Pluripotent mouse embryonic stem cells are able to differentiate into cardiomyocytes expressing chronotropic responses to adrenergic and cholinergic agents and Ca2+ channel blockers.

A defined cultivation system was developed for the differentiation of pluripotent embryonic stem cells of the mouse into spontaneously beating cardiomyocytes, allowing investigations of chronotropic responses, as well as electrophysiological studies of different cardioactive drugs in vitro. The beta-adrenoceptor agonists (-)isoprenaline and clenbuterol, the mediators of cAMP metabolism, forskolin and isobutylmethylxanthine (IBMX), the alpha 1-adrenoceptor agonist (-)phenylephrine, and the heart glycoside digitoxin induced a positive, the muscarinic cholinoceptor agonist carbachol and L-type Ca2+ channel blockers nisoldipine, gallopamil and diltiazem induced a negative chronotropic response. In early differentiated cardiomyocytes beta 1-, alpha 1-, but not beta 2-adrenoceptors, cholinoceptors, as well as L-type Ca2+ channels participated in the chronotropic response. In terminally differentiated cardiomyocytes beta 2-adrenoceptors and digitoxin responses were also functionally expressed.
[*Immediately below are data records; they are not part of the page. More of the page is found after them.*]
(** * isYafit backend: telemetry decoding, packet merging, resistance
      correlation and compatibility classification

    A shallow embedding of [backend/data_handler.py],
    [backend/device_test.py] (command sending) and
    [backend/analyze_result.py], followed by the properties of the
    specification that are provable (or refutable) on that embedding.

    Conventions:
    - the two session dictionaries [test_results] and
      [resistance_tracking] are Python dicts with string keys; they are
      finite maps from strings to Python values;
    - a Python exception is an explicit outcome, and the state reached
      when it is raised is kept, as in Python;
    - a Python [float] obtained by true division of two integers is
      represented by the exact rational it rounds, in lowest terms;
    - a Python [str] is its UTF-8 byte string: substring tests agree
      with Python's, and iterating a string gives its bytes, which are
      its characters for ASCII text;
    - logging calls have no effect on the modelled state and are left out. *)

From Stdlib Require Import ZArith QArith String List Bool Lia.
From Stdlib Require Import Init.Byte.
From stdpp Require Import gmap strings list fin_maps.

#[local] Set Warnings "-register-all".
#[local] Open Scope Z_scope.

(** ** Python values, exceptions and the primitives the backend uses *)

Module Py.

Inductive pyval : Type :=
  | PNone
  | PBool (b : bool)
  | PInt (z : Z)
  | PFloat (q : Q)
  | PStr (s : string)
  | PList (l : list pyval)
  | PDict (m : gmap string pyval).

Inductive pyexn : Type :=
  | KeyError
  | TypeError
  | AttributeError
  | IndexError
  | OverflowError.

Inductive outcome (A : Type) : Type :=
  | Ok (a : A)
  | Raise (e : pyexn).
Arguments Ok {A} a.
Arguments Raise {A} e.

Definition obind {A B} (c : outcome A) (k : A → outcome B) : outcome B :=
  match c with
  | Ok a => k a
  | Raise e => Raise e
  end.
Lemma falsy_cached_value_is_recomputed_witness :
  truthy (VStr "") = false /\
  get_field fever "symptoms" = Normal (VStr "fever") /\
  truthy (VStr "fever") = true /\
  to_string (VStr "fever") = Normal "fever" /\
  Cache.get (Date_now blank_answers 1) (symptoms_key "fever")
    cache_after_blank_answer = Some (VStr "") /\
  (1 <= length (posts (w_trace (snd (analyze_symptoms_handler blank_answers fever
                                        (mkWorld cache_after_blank_answer []))))))%nat.
Proof.
  assert (Hhit :
    Cache.get (Date_now blank_answers 1) (symptoms_key "fever")
      cache_after_blank_answer = Some (VStr "")) by (vm_compute; reflexivity).
  repeat (split; [first [reflexivity | exact Hhit]|]).
  exact (proj2 (falsy_cached_value_is_recomputed blank_answers fever
                  cache_after_blank_answer (VStr "") eq_refl)
           (VStr "fever") "fever" eq_refl eq_refl eq_refl Hhit).
Defined.




(* ================================================================== *)
(** ** The script [api.js] *)
(* ================================================================== *)

Ltac unfold_script :=
  cbv beta iota zeta delta
    [ApiTest.bind ApiTest.try_catch ApiTest.lift ApiTest.ret ApiTest.emit
     ApiTest.console_log ApiTest.console_error ApiTest.axios_post fst snd].

Lemma http_posts_app (t u : list ApiTest.out) :
  ApiTest.http_posts (t ++ u)
  = (ApiTest.http_posts t ++ ApiTest.http_posts u)%list.
Proof. unfold ApiTest.http_posts. apply List.filter_app. Qed.

(** An answer that [server.js] can read a detected language out of has a
    truthy [data.data]. *)
Lemma detected_language_has_data (r : response) (lang : value) :
  detected_language r = Normal lang ->
  exists d, ApiTest.js_and (Js.data r) (get_field (Js.data r) "data") = Normal d
            /\ truthy d = true.
Proof.
  unfold detected_language, ApiTest.js_and.
  destruct (Js.data r) as [| |x|n|x|xs|fs]; cbn; try discriminate.
  destruct (lookup_field "data" fs) as [| |x|n|x|xs|gs]; cbn; try discriminate.
  intros _. eauto.
Qed.

Lemma translated_text_has_data (r : response) (txt : value) :
  translated_text r = Normal txt ->
  exists d, ApiTest.js_and (Js.data r) (get_field (Js.data r) "data") = Normal d
            /\ truthy d = true.
Proof.
  unfold translated_text, ApiTest.js_and.
  destruct (Js.data r) as [| |x|n|x|xs|fs]; cbn; try discriminate.
  destruct (lookup_field "data" fs) as [| |x|n|x|xs|gs]; cbn; try discriminate.
  intros _. eauto.
Qed.

(** An answer that [server.js] can read a chat content out of has a truthy
    [data.choices[0].message]. *)
Lemma chat_content_has_message (r : response) (c : value) :
  chat_content r = Normal c ->
  exists m, ApiTest.has_message r = Normal m /\ truthy m = true.
Proof.
  unfold chat_content, ApiTest.has_message, ApiTest.js_and.
  destruct (Js.data r) as [| |x|n|x|xs|fs]; cbn; try discriminate.
  destruct (lookup_field "choices" fs) as [| |x|n|x|xs|gs]; cbn;
    try discriminate.
  - destruct x; discriminate.
  - destruct (hd VUndefined xs) as [| |x|n|x|ys|hs]; cbn; try discriminate.
    destruct (lookup_field "message" hs) as [| |x|n|x|ys|ks]; cbn;
      try discriminate.
    intros _. eauto.
  - destruct (lookup_field "0" gs) as [| |x|n|x|ys|hs]; cbn; try discriminate.
    destruct (lookup_field "message" hs) as [| |x|n|x|ys|ks]; cbn;
      try discriminate.
    intros _. eauto.
Qed.

Lemma axios_settle_ok (rep : reply) (r : response) :
  axios_settle rep = Normal r -> 200 <= status r < 300.
Proof. intros H. now destruct (axios_settle_Normal _ _ H). Qed.


Lemma http_posts_log (t : list ApiTest.out) (o : ApiTest.out) :
  ApiTest.is_http o = false ->
  ApiTest.http_posts (t ++ [o]) = ApiTest.http_posts t.
Proof.
  intros H. rewrite http_posts_app. cbn. rewrite H. apply app_nil_r.
Qed.

Lemma http_posts_post (t : list ApiTest.out) u b h :
  ApiTest.http_posts (t ++ [ApiTest.HttpPost u b h])
  = (ApiTest.http_posts t ++ [ApiTest.HttpPost u b h])%list.
Proof. now rewrite http_posts_app. Qed.

Ltac count_posts :=
  repeat first [rewrite http_posts_post
               | rewrite http_posts_log by reflexivity];
  rewrite ?length_app; cbn [length]; rewrite ?Nat.add_1_r.

Lemma testGoogle_run (E : env) (t : list ApiTest.out) :
  let n := length (ApiTest.http_posts t) in
  let detectPost :=
    ApiTest.HttpPost (detectUrl E) (DetectBody (VStr "Hello world")) [] in
  let translatePost :=
    ApiTest.HttpPost (translateUrl E)
      (TranslateBody (VStr "Hello world") (VStr "en") (VStr "es") "text") [] in
  let detect :=
    axios_settle (net E n (detectUrl E) (DetectBody (VStr "Hello world")) []) in
  let translate :=
    axios_settle (net E (S n) (translateUrl E)
                    (TranslateBody (VStr "Hello world") (VStr "en") (VStr "es")
                       "text") []) in
  exists (b : bool) (t' : list ApiTest.out),
    ApiTest.testGoogleTranslationAPI E t = (Normal b, (t ++ t')%list) /\
    (b = true <->
     env_falsy (env_GOOGLE_TRANSLATION_API_KEY E) = false /\
     exists r1 lang r2 txt,
       detect = Normal r1 /\ detected_language r1 = Normal lang /\
       translate = Normal r2 /\ translated_text r2 = Normal txt) /\
    ApiTest.http_posts t'
    = if env_falsy (env_GOOGLE_TRANSLATION_API_KEY E) then []
      else match detect with
           | Normal r1 =>
               match detected_language r1 with
               | Normal _ => [detectPost; translatePost]
               | Throw _ => [detectPost]
               end
           | Throw _ => [detectPost]
           end.
Proof.
  cbv zeta. unfold ApiTest.testGoogleTranslationAPI, GOOGLE_TRANSLATION_API_KEY.
  unfold_script.
  destruct (env_falsy (env_GOOGLE_TRANSLATION_API_KEY E)) eqn:Hk.
  { eexists false, _. split; [rewrite <- !app_assoc; reflexivity|].
    split; [|reflexivity]. split; [discriminate | intros [H _]; discriminate]. }
  count_posts.
  destruct (axios_settle (net E (length (ApiTest.http_posts t)) _ _ _))
    as [r1|e1] eqn:Hd.
  2:{ eexists false, _. split; [rewrite <- !app_assoc; reflexivity|].
      split; [|reflexivity].
      split; [discriminate | intros (_ & r1 & ? & ? & ? & H & _); discriminate]. }
  destruct (detected_language r1) as [lang|el] eqn:Hl.
  - destruct (detected_language_has_data _ _ Hl) as (d & -> & ->).
    unfold_script. count_posts.
    destruct (axios_settle (net E (S (length (ApiTest.http_posts t))) _ _ _))
      as [r2|e2] eqn:Ht.
    2:{ eexists false, _. split; [rewrite <- !app_assoc; reflexivity|].
        split; [|reflexivity].
        split; [discriminate
               | intros (_ & ? & ? & r2 & ? & _ & _ & H & _); discriminate]. }
    destruct (translated_text r2) as [txt|et] eqn:Htt.
    + destruct (translated_text_has_data _ _ Htt) as (d2 & -> & ->).
      unfold_script.
      eexists true, _. split; [rewrite <- !app_assoc; reflexivity|].
      split; [|reflexivity].
      split; [intros _; split; [reflexivity|]; now exists r1, lang, r2, txt
             | reflexivity].
    + destruct (ApiTest.js_and (Js.data r2) (get_field (Js.data r2) "data"))
        as [d2|e3]; [destruct (truthy d2)|]; unfold_script;
        (eexists false, _; split; [rewrite <- !app_assoc; reflexivity|];
         split; [|reflexivity];
         split; [discriminate
                | intros (_ & ? & ? & r2' & ? & _ & _ & H & H'); congruence]).
  - destruct (ApiTest.js_and (Js.data r1) (get_field (Js.data r1) "data"))
      as [d|e3]; [destruct (truthy d)|]; unfold_script;
      (eexists false, _; split; [rewrite <- !app_assoc; reflexivity|];
       split; [|reflexivity];
       split; [discriminate
              | intros (_ & r1' & ? & ? & ? & H & H' & _); congruence]).
Qed.

(** X14.  [testGoogleTranslationAPI] never throws.  It returns [true]
    exactly when the key is set, the detection and then the translation
    are answered 2xx, and both answers can be read the way the
    [/translate] handler of [server.js] reads them.  Without the key it
    makes no call; with it, it calls the detection, and the translation
    only after a detection it could read. *)
Theorem testGoogle_verdict (E : env) (t : list ApiTest.out) :
  let n := length (ApiTest.http_posts t) in
  let detectPost :=
    ApiTest.HttpPost (detectUrl E) (DetectBody (VStr "Hello world")) [] in
  let translatePost :=
    ApiTest.HttpPost (translateUrl E)
      (TranslateBody (VStr "Hello world") (VStr "en") (VStr "es") "text") [] in
  let detect :=
    axios_settle (net E n (detectUrl E) (DetectBody (VStr "Hello world")) []) in
  let translate :=
    axios_settle (net E (S n) (translateUrl E)
                    (TranslateBody (VStr "Hello world") (VStr "en") (VStr "es")
                       "text") []) in
  exists (b : bool) (t' : list ApiTest.out),
    ApiTest.testGoogleTranslationAPI E t = (Normal b, (t ++ t')%list) /\
    (b = true <->
     env_falsy (env_GOOGLE_TRANSLATION_API_KEY E) = false /\
     exists r1 lang r2 txt,
       detect = Normal r1 /\ detected_language r1 = Normal lang /\
       translate = Normal r2 /\ translated_text r2 = Normal txt) /\
    ApiTest.http_posts t'
    = if env_falsy (env_GOOGLE_TRANSLATION_API_KEY E) then []
      else match detect with
           | Normal r1 =>
               match detected_language r1 with
               | Normal _ => [detectPost; translatePost]
               | Throw _ => [detectPost]
               end
           | Throw _ => [detectPost]
           end.
Proof. apply testGoogle_run. Qed.

Lemma testAzure_run (E : env) (t : list ApiTest.out) :
  let n := length (ApiTest.http_posts t) in
  let call :=
    axios_settle (net E n (ApiTest.url E) ApiTest.requestBody (chatHeaders E)) in
  exists (b : bool) (t' : list ApiTest.out),
    ApiTest.testAzureOpenAIAPI E t = (Normal b, (t ++ t')%list) /\
    (b = true <->
     env_falsy (env_AZURE_AI_API_KEY E) = false /\
     exists r c, call = Normal r /\ chat_content r = Normal c) /\
    ApiTest.http_posts t'
    = if env_falsy (env_AZURE_AI_API_KEY E) then []
      else [ApiTest.HttpPost (ApiTest.url E) ApiTest.requestBody (chatHeaders E)].
Proof.
  cbv zeta. unfold ApiTest.testAzureOpenAIAPI, AZURE_AI_API_KEY.
  unfold_script.
  destruct (env_falsy (env_AZURE_AI_API_KEY E)) eqn:Hk.
  { eexists false, _. split; [rewrite <- !app_assoc; reflexivity|].
    split; [|reflexivity]. split; [discriminate | intros [H _]; discriminate]. }
  count_posts.
  destruct (axios_settle (net E (length (ApiTest.http_posts t)) _ _ _))
    as [r|e] eqn:Hc.
  2:{ eexists false, _. split; [rewrite <- !app_assoc; reflexivity|].
      split; [|reflexivity].
      split; [discriminate | intros (_ & r & ? & H & _); discriminate]. }
  destruct (chat_content r) as [c|ec] eqn:Hcc.
  - destruct (chat_content_has_message _ _ Hcc) as (m & -> & ->).
    unfold_script.
    eexists true, _. split; [rewrite <- !app_assoc; reflexivity|].
    split; [|reflexivity].
    split; [intros _; split; [reflexivity|]; now exists r, c | reflexivity].
  - destruct (ApiTest.has_message r) as [m|e3]; [destruct (truthy m)|];
      unfold_script;
      (eexists false, _; split; [rewrite <- !app_assoc; reflexivity|];
       split; [|reflexivity];
       split; [discriminate | intros (_ & r' & ? & H & H'); congruence]).
Qed.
The contractions of spontaneously beating cardiomyocytes were concomitant with rhythmic action potentials very similar to those described for embryonic cardiomyocytes and sinus-node cells. We conclude that cardiomyocytes differentiating from pluripotent embryonic stem cells are able to develop adrenoceptors and cholinoceptors and signal transduction pathways as well as L-type Ca2+ channels as a consequence of cell-cell interactions during embryoid body formation in vitro, independent of the development in living organisms. The cellular system described may be useful as in vitro assay for toxicological investigations of chronotropic drugs and a model system for studying commitment and cellular differentiation in vitro.